SMU will bring back some of its student-athletes on campus next week as part of Phase I of its three-part return policy.
According to a plan put forth by SMU Athletics, and the Task Force for a Healthy Opening, the university intends to put a smaller number of student-athletes on campus starting June 15 and building from there. All athletes will be tested upon arrival, both with an antibody test and a diagnostic test. The antibody test is meant to determine if a player has ever had the disease. The diagnostic is aimed at flagging active cases.
“Student-athletes, coaches and staff will all complete online educational training before returning and everyone will be screened daily with a temperature check and health questionnaire,” the plan reads.
It is unknown right now if SMU will report positive COVID-19 tests. SMU indicated in its plan, however, the department will decide to go on with successive phases based on the success and health of student-athletes at each juncture.
Phase I, that will last for 14 days, will allow only outdoor activity in groups of 10. The first week of Phase I will mean no locker room access, weight room access or mixing of groups on different days. Face masks, according to the plan, will be worn when athletes are not exercising.
The second week of Phase I will allow for weight room access, with increased sanitizing protocols and social distancing.
Other student-athletes not a part of the initial return on June 15 will come on July 6 and July 13.
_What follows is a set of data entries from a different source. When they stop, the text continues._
Definition calculateMagneticForce (sourcePos targetPos : vec)
  (magnetStrength : R) (magnetType : string) : vec :=
  let distance := Utils.distance sourcePos targetPos in
  if Rlt_dec distance 0.1 then Vector3.mk 0 0 0
  else
    let forceMagnitude :=
      (magnetStrength * MAGNETIC_FORCE_SCALE) / distance ^ 2 in
    let forceMagnitude :=
      if String.eqb magnetType "bar" then
        forceMagnitude * calculateBarMagnetField sourcePos targetPos
      else if String.eqb magnetType "ring" then
        forceMagnitude * calculateRingMagnetField sourcePos targetPos
      else forceMagnitude in
    let direction :=
      Vector3.normalize (Vector3.subVectors sourcePos targetPos) in
    let forceMagnitude := Utils.clamp forceMagnitude MIN_FORCE MAX_FORCE in
    Vector3.multiplyScalar direction forceMagnitude.

Definition calculateGravity (mass : R) : vec :=
  Vector3.mk 0 (GRAVITY * mass) 0.

Definition calculateAirResistance (velocity : vec) : vec :=
  Vector3.multiplyScalar (Vector3.clone velocity)
    (- AIR_RESISTANCE * Vector3.length velocity).

Definition handleGroundCollision (p : particle) : particle :=
  let groundLevel := 0 in
  if Rle_dec (Vector3.y (IronParticle.position p)) groundLevel then
    let p :=
      IronParticle.with_position p
        (Vector3.set_y (IronParticle.position p) groundLevel) in
    let p :=
      if Rlt_dec (Vector3.y (IronParticle.velocity p)) 0 then
        IronParticle.with_velocity p
          (Vector3.set_y (IronParticle.velocity p)
             (- Vector3.y (IronParticle.velocity p) * restitution))
      else p in
    let p :=
      IronParticle.with_velocity p
        (Vector3.set_x (IronParticle.velocity p)
           (Vector3.x (IronParticle.velocity p) * 0.8)) in
    IronParticle.with_velocity p
      (Vector3.set_z (IronParticle.velocity p)
         (Vector3.z (IronParticle.velocity p) * 0.8))
  else p.

(** The force accumulated by [magnets.forEach] in [updateParticle]. *)
Definition addMagneticForce (p : particle) (totalForce : vec)
  (magnet : Magnet.t) : vec :=
  let magneticForce :=
    calculateMagneticForce (Magnet.position magnet)
      (IronParticle.position p) (Magnet.strength magnet)
      (Magnet.type magnet) in
  Vector3.add totalForce magneticForce.

Definition updateParticle (p : particle) (magnets : list Magnet.t)
  (deltaTime : R) : particle :=
  let totalForce := Vector3.mk 0 0 0 in
  let gravity := calculateGravity (IronParticle.mass p) in
  let totalForce := Vector3.add totalForce gravity in
  let totalForce := fold_left (addMagneticForce p) magnets totalForce in
  let airResistance := calculateAirResistance (IronParticle.velocity p) in
  let totalForce := Vector3.add totalForce airResistance in
  let acceleration := Vector3.divideScalar totalForce (IronParticle.mass p) in
  let p :=
    IronParticle.with_velocity p
      (Vector3.add (IronParticle.velocity p)
         (Vector3.multiplyScalar acceleration deltaTime)) in
  let p :=
    if Rgt_dec (Vector3.length (IronParticle.velocity p)) maxVelocity then
      IronParticle.with_velocity p
        (Vector3.multiplyScalar
           (Vector3.normalize (IronParticle.velocity p)) maxVelocity)
    else p in
  let displacement :=
    Vector3.multiplyScalar (Vector3.clone (IronParticle.velocity p))
      deltaTime in
  let p :=
    IronParticle.with_position p
      (Vector3.add (IronParticle.position p) displacement) in
  let p := handleGroundCollision p in
  IronParticle.with_velocity p
    (Vector3.multiplyScalar (IronParticle.velocity p) DAMPING).

Definition handleParticleCollision (particle1 particle2 : particle)
  : particle * particle :=
  let distance :=
    Utils.distance (IronParticle.position particle1)
      (IronParticle.position particle2) in
  let minDistance :=
    IronParticle.radius particle1 + IronParticle.radius particle2 in
  if Rlt_dec distance minDistance then
    if Rgt_dec distance 0 then
      let collisionDirection :=
        Vector3.normalize
          (Vector3.subVectors (IronParticle.position particle2)
             (IronParticle.position particle1)) in
      let overlap := minDistance - distance in
      let separation :=
        Vector3.multiplyScalar (Vector3.clone collisionDirection)
          (overlap * 0.5) in
      let particle1 :=
        IronParticle.with_position particle1
          (Vector3.sub (IronParticle.position particle1) separation) in
      let particle2 :=
        IronParticle.with_position particle2
          (Vector3.add (IronParticle.position particle2) separation) in
      let relativeVelocity :=
        Vector3.subVectors (IronParticle.velocity particle1)
          (IronParticle.velocity particle2) in
      let velocityAlongNormal :=
        Vector3.dot relativeVelocity collisionDirection in
      if Rgt_dec velocityAlongNormal 0 then (particle1, particle2)
      else
        let impulse :=
          2 * velocityAlongNormal
          / (IronParticle.mass particle1 + IronParticle.mass particle2) in
        let v1 :=
          Vector3.sub (IronParticle.velocity particle1)
            (Vector3.multiplyScalar (Vector3.clone collisionDirection)
               (impulse * IronParticle.mass particle2)) in
        let v2 :=
          Vector3.add (IronParticle.velocity particle2)
            (Vector3.multiplyScalar (Vector3.clone collisionDirection)
               (impulse * IronParticle.mass particle1)) in
        (IronParticle.with_velocity particle1 v1,
         IronParticle.with_velocity particle2 v2)
    else (particle1, particle2)
  else (particle1, particle2).

(** The inner loop of [calculateFieldLines]: at most [steps] further steps
    from [currentPos], pushing each new point on [line]. *)
Fixpoint traceFieldLine (steps : nat) (magnetPos : vec) (magnetStrength : R)
  (magnetType : string) (currentPos : vec) (line : list vec) : list vec :=
  match steps with
  | O => line
  | S steps =>
      let stepSize := 0.1 in
      let force :=
        calculateMagneticForce magnetPos currentPos magnetStrength
          magnetType in
      if Rlt_dec (Vector3.length force) 0.001 then line
      else
        let direction := Vector3.normalize force in
        let currentPos :=
          Vector3.add currentPos (Vector3.multiplyScalar direction stepSize) in
        let line := line ++ [Vector3.clone currentPos] in
        if Rgt_dec (Utils.distance magnetPos currentPos) 5 then line
        else
          traceFieldLine steps magnetPos magnetStrength magnetType
            currentPos line
  end.

Definition fieldLineStart (magnetPos : vec) (i : nat) : vec :=
  let numLines := 8 in
  let angle := (INR i / numLines) * PI * 2 in
  let startRadius := 0.2 in
  Vector3.mk (Vector3.x magnetPos + cos angle * startRadius)
    (Vector3.y magnetPos)
    (Vector3.z magnetPos + sin angle * startRadius).

Definition calculateFieldLines (magnetPos : vec) (magnetStrength : R)
  (magnetType : string) : list (list vec) :=
  let numLines := 8%nat in
  let maxSteps := 100%nat in
  List.map
    (fun i =>
       let startPos := fieldLineStart magnetPos i in
       traceFieldLine maxSteps magnetPos magnetStrength magnetType
         (Vector3.clone startPos) [Vector3.clone startPos])
    (seq 0 numLines).

End Physics.

(** ** MagneticSimulationApp *)

Module App.

Record t : Type := mk {
  particles : list particle;
  magnets : list Magnet.t;
  isRunning : bool;
  isPaused : bool;
  maxParticles : nat;
  particlePool : list particle
}.

(** The fields the constructor sets, before [init] runs. *)
Definition new : t :=
  {| particles := [];
     magnets := [];
     isRunning := false;
     isPaused := false;
     maxParticles := 1000;
     particlePool := [] |}.

Definition with_particles (app : t) (ps : list particle) : t :=
  mk ps (magnets app) (isRunning app) (isPaused app) (maxParticles app)
     (particlePool app).

Definition with_magnets (app : t) (ms : list Magnet.t) : t :=
  mk (particles app) ms (isRunning app) (isPaused app) (maxParticles app)
     (particlePool app).

Definition with_particlePool (app : t) (pool : list particle) : t :=
  mk (particles app) (magnets app) (isRunning app) (isPaused app)
     (maxParticles app) pool.

Definition addMagnet (app : t) (position : vec) (type : string)
  (options : Magnet.Options.t) : completion (t * Magnet.t) :=
  magnet <- Magnet.new position type options ;;
  Normal (with_magnets app (Array.push (magnets app) magnet), magnet).

Definition setupInitialScene (app : t) : completion t :=
  r <- addMagnet app (Vector3.mk 0 0.5 0) "bar"
         (Magnet.Options.mk (Some 1.0)) ;;
  r <- addMagnet (fst r) (Vector3.mk (-3) 0.3 0) "ring"
         (Magnet.Options.mk (Some 0.8)) ;;
  Normal (fst r).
Phase II, that will take place two weeks after June 15 if all goes according to plan, will account for groups of 50. It will not be until Phase III, though, when athletes will be able to share game balls and resume “contact activities.”
“Our focus has been to protect the health and safety of our people,” Athletic Director Rick Hart said in a video statement. “We have been working very hard to define what that looks like… and (we) are ready to implement a phased approach for safe return.”
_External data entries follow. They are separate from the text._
(** X22.  Of two must-include clauses that name the same field only the
    later one counts: a clause that is well formed can be taken out of the
    list of clauses without changing what the loop returns, the query object
    or the error response, when a later clause that is not empty names its
    field. *)
Theorem later_clause_overrides (gs1 gs2 : list string) (clause : string) (q : doc) :
  well_formed_clause clause →
  (∃ later, later ∈ gs2 ∧ later ≠ EmptyString
            ∧ clause_field later = clause_field clause) →
  parse_groups (gs1 ++ clause :: gs2) q = parse_groups (gs1 ++ gs2) q.
Proof.
  intros Hwf Hlater. rewrite !parse_groups_app.
  destruct (parse_groups gs1 q) as [r|q']; [done|].
  destruct (parse_groups_well_formed clause gs2 q' Hwf) as [values ->].
  apply (parse_groups_override (clause_field clause)); [|done].
  intros field Hfield. by rewrite lookup_insert_ne.
Qed.

Lemma later_clause_overrides_witness :
  parse_groups ["category,workload"; "tags,a"; "category,binary"] ∅
  = parse_groups ["tags,a"; "category,binary"] ∅.
Proof.
  apply (later_clause_overrides [] ["tags,a"; "category,binary"] "category,workload" ∅).
  - split_and!; [done|simpl; lia|].
    intros v Hv. apply (bool_decide_unpack _). revert v Hv.
    apply Forall_forall. by repeat constructor.
  - exists "category,binary". split_and!; [|done|reflexivity].
    apply (bool_decide_unpack _). by vm_compute.
Defined.

(** ** Ties and totals *)

Lemma ids_with_score (results : list doc) (f : doc → value) :
  ids (map (λ result, <["score" := f result]> result) results) = ids results.
Proof.
  unfold ids. rewrite <- list_fmap_compose. apply list_fmap_ext.
  intros i d _. simpl. unfold get, get_or. by rewrite lookup_insert_ne.
Qed.

Lemma ranked_inv results sort_param out :
  ranked results sort_param = Ok out →
  ∃ unique,
    ids unique = ids_in_order results
    ∧ sorted_by (policy sort_param).1 (policy sort_param).2 out unique.
Proof.
  unfold ranked.
  destruct (keep_latest_versions _) as [unique|] eqn:Hkeep; simpl_outcome; [|done].
  intros Hsort. exists unique. split.
  - apply keep_latest_versions_order in Hkeep as [-> _].
    unfold ids_in_order. by rewrite ids_with_score.
  - rewrite apply_sorting_policy_eq in Hsort. by apply sorted_spec.
Qed.

(** X23.  Ties of the ranking are broken by the order of the backend: in
    the ranked sequence, the documents of one and the same sort key stand in
    the order in which their identifiers first appear among the raw
    documents; and the ranked sequence has one document for each distinct
    truthy identifier of the raw documents. *)
Theorem ranked_ties (results out : list doc) (sort_param : value) :
  ranked results sort_param = Ok out →
  (∀ k, ids (filter (λ d, (policy sort_param).1 d = Ok k) out)
        `sublist_of` ids_in_order results)
  ∧ ids out ≡ₚ ids_in_order results.
Proof.
  intros (unique & Hids & Hperm & _ & _ & Hstable)%ranked_inv. split.
  - intros k. rewrite Hstable, <- Hids. apply fmap_sublist, sublist_filter.
  - rewrite <- Hids. unfold ids. by rewrite Hperm.
Qed.

Lemma ranked_ties_witness :
  ∃ out, ranked interleaved (VStr "date") = Ok out
         ∧ ids out ≡ₚ [VStr "R1"; VStr "R2"].
Proof.
  assert (ranked interleaved (VStr "date")
          = Ok [<["score" := VInt 0]> (mk_doc "R1" "2.0.0" 1);
                <["score" := VInt 0]> (mk_doc "R2" "1.0.0" 1)]) as H
    by (by vm_compute).
  eexists. split; [exact H|]. exact (proj2 (ranked_ties _ _ _ H)).
Defined.

(** X24.  The total count of a response of status 200 is the number of
    distinct truthy identifiers among the raw documents the backend
    returned, whatever the page, the page size and the sort parameter. *)
Theorem total_count_distinct_ids
    (search : search_call → outcome (list doc)) (params : gmap string string) :
  status_code (search_resources search params).1 = 200 →
  ∃ call results,
    (search_resources search params).2 = [call]
    ∧ search call = Ok results
    ∧ total_count_of (search_resources search params).1
      = Some (length (ids_in_order results)).
Proof.
  destruct (search_resources_cases search params)
    as [[message ->]|(page & page_size & sort_value & call
                      & _ & _ & _ & _ & _ & ->)]; [done|].
  destruct (search call) as [results|e] eqn:Hcall; simpl_outcome; [|done].
  destruct (render results sort_value page page_size) as [r|] eqn:Hr; simpl; [|done].
  intros _. apply render_inv in Hr as (sorted_resources & Hranked & ->).
  exists call, results. split_and!; [done|done|].
  apply ranked_inv in Hranked as (unique & Hids & Hperm & _).
  unfold total_count_of. simpl. f_equal.
  rewrite <- Hids. unfold ids. by rewrite length_fmap, Hperm.
Qed.

Lemma total_count_distinct_ids_witness :
  ∃ call results,
    (search_resources fixed_backend {[ "page-size" := "1" ]}).2 = [call]
    ∧ fixed_backend call = Ok results
    ∧ total_count_of (search_resources fixed_backend {[ "page-size" := "1" ]}).1
      = Some (length (ids_in_order results)).
Proof.
  apply (total_count_distinct_ids fixed_backend {[ "page-size" := "1" ]}).
  reflexivity.
Defined.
Along with senior associate athletic directors and doctors, both Men’s Soccer Coach Kevin Hudson and Human Performance Coach Kaz Kazadi were members of the Task Force for a Healthy Opening. SMU indicated it worked within the boundaries of local, state and federal guidelines, along with health experts, to create the plan.
This comes at a time when other universities are starting the process of bringing back student-athletes. Most universities that have already begun Phase I of their respective plans have seen some positive tests, most asymptomatic. Texas A&M reported “less than five” positive tests, according to Athletic Director Ross Bjork. The University of Texas reported two positive tests, according to Senior Associate Athletics Director for Sports Medicine & Performance Allen Hardin.
SMU will have a plan in place for athletes who test positive, although details are unknown at this time.
“I feel really comfortable with the protocols that our physicians and our medical staff have put in place,” Sonny Dykes, head football coach, said in a video statement on May 31. “We look forward to seeing our players and getting them back. Having an opportunity to be around them, I think we have a great system in place that will keep them safe.”
SMU did note, however, that all plans could change if developments and the state and local level deem necessary.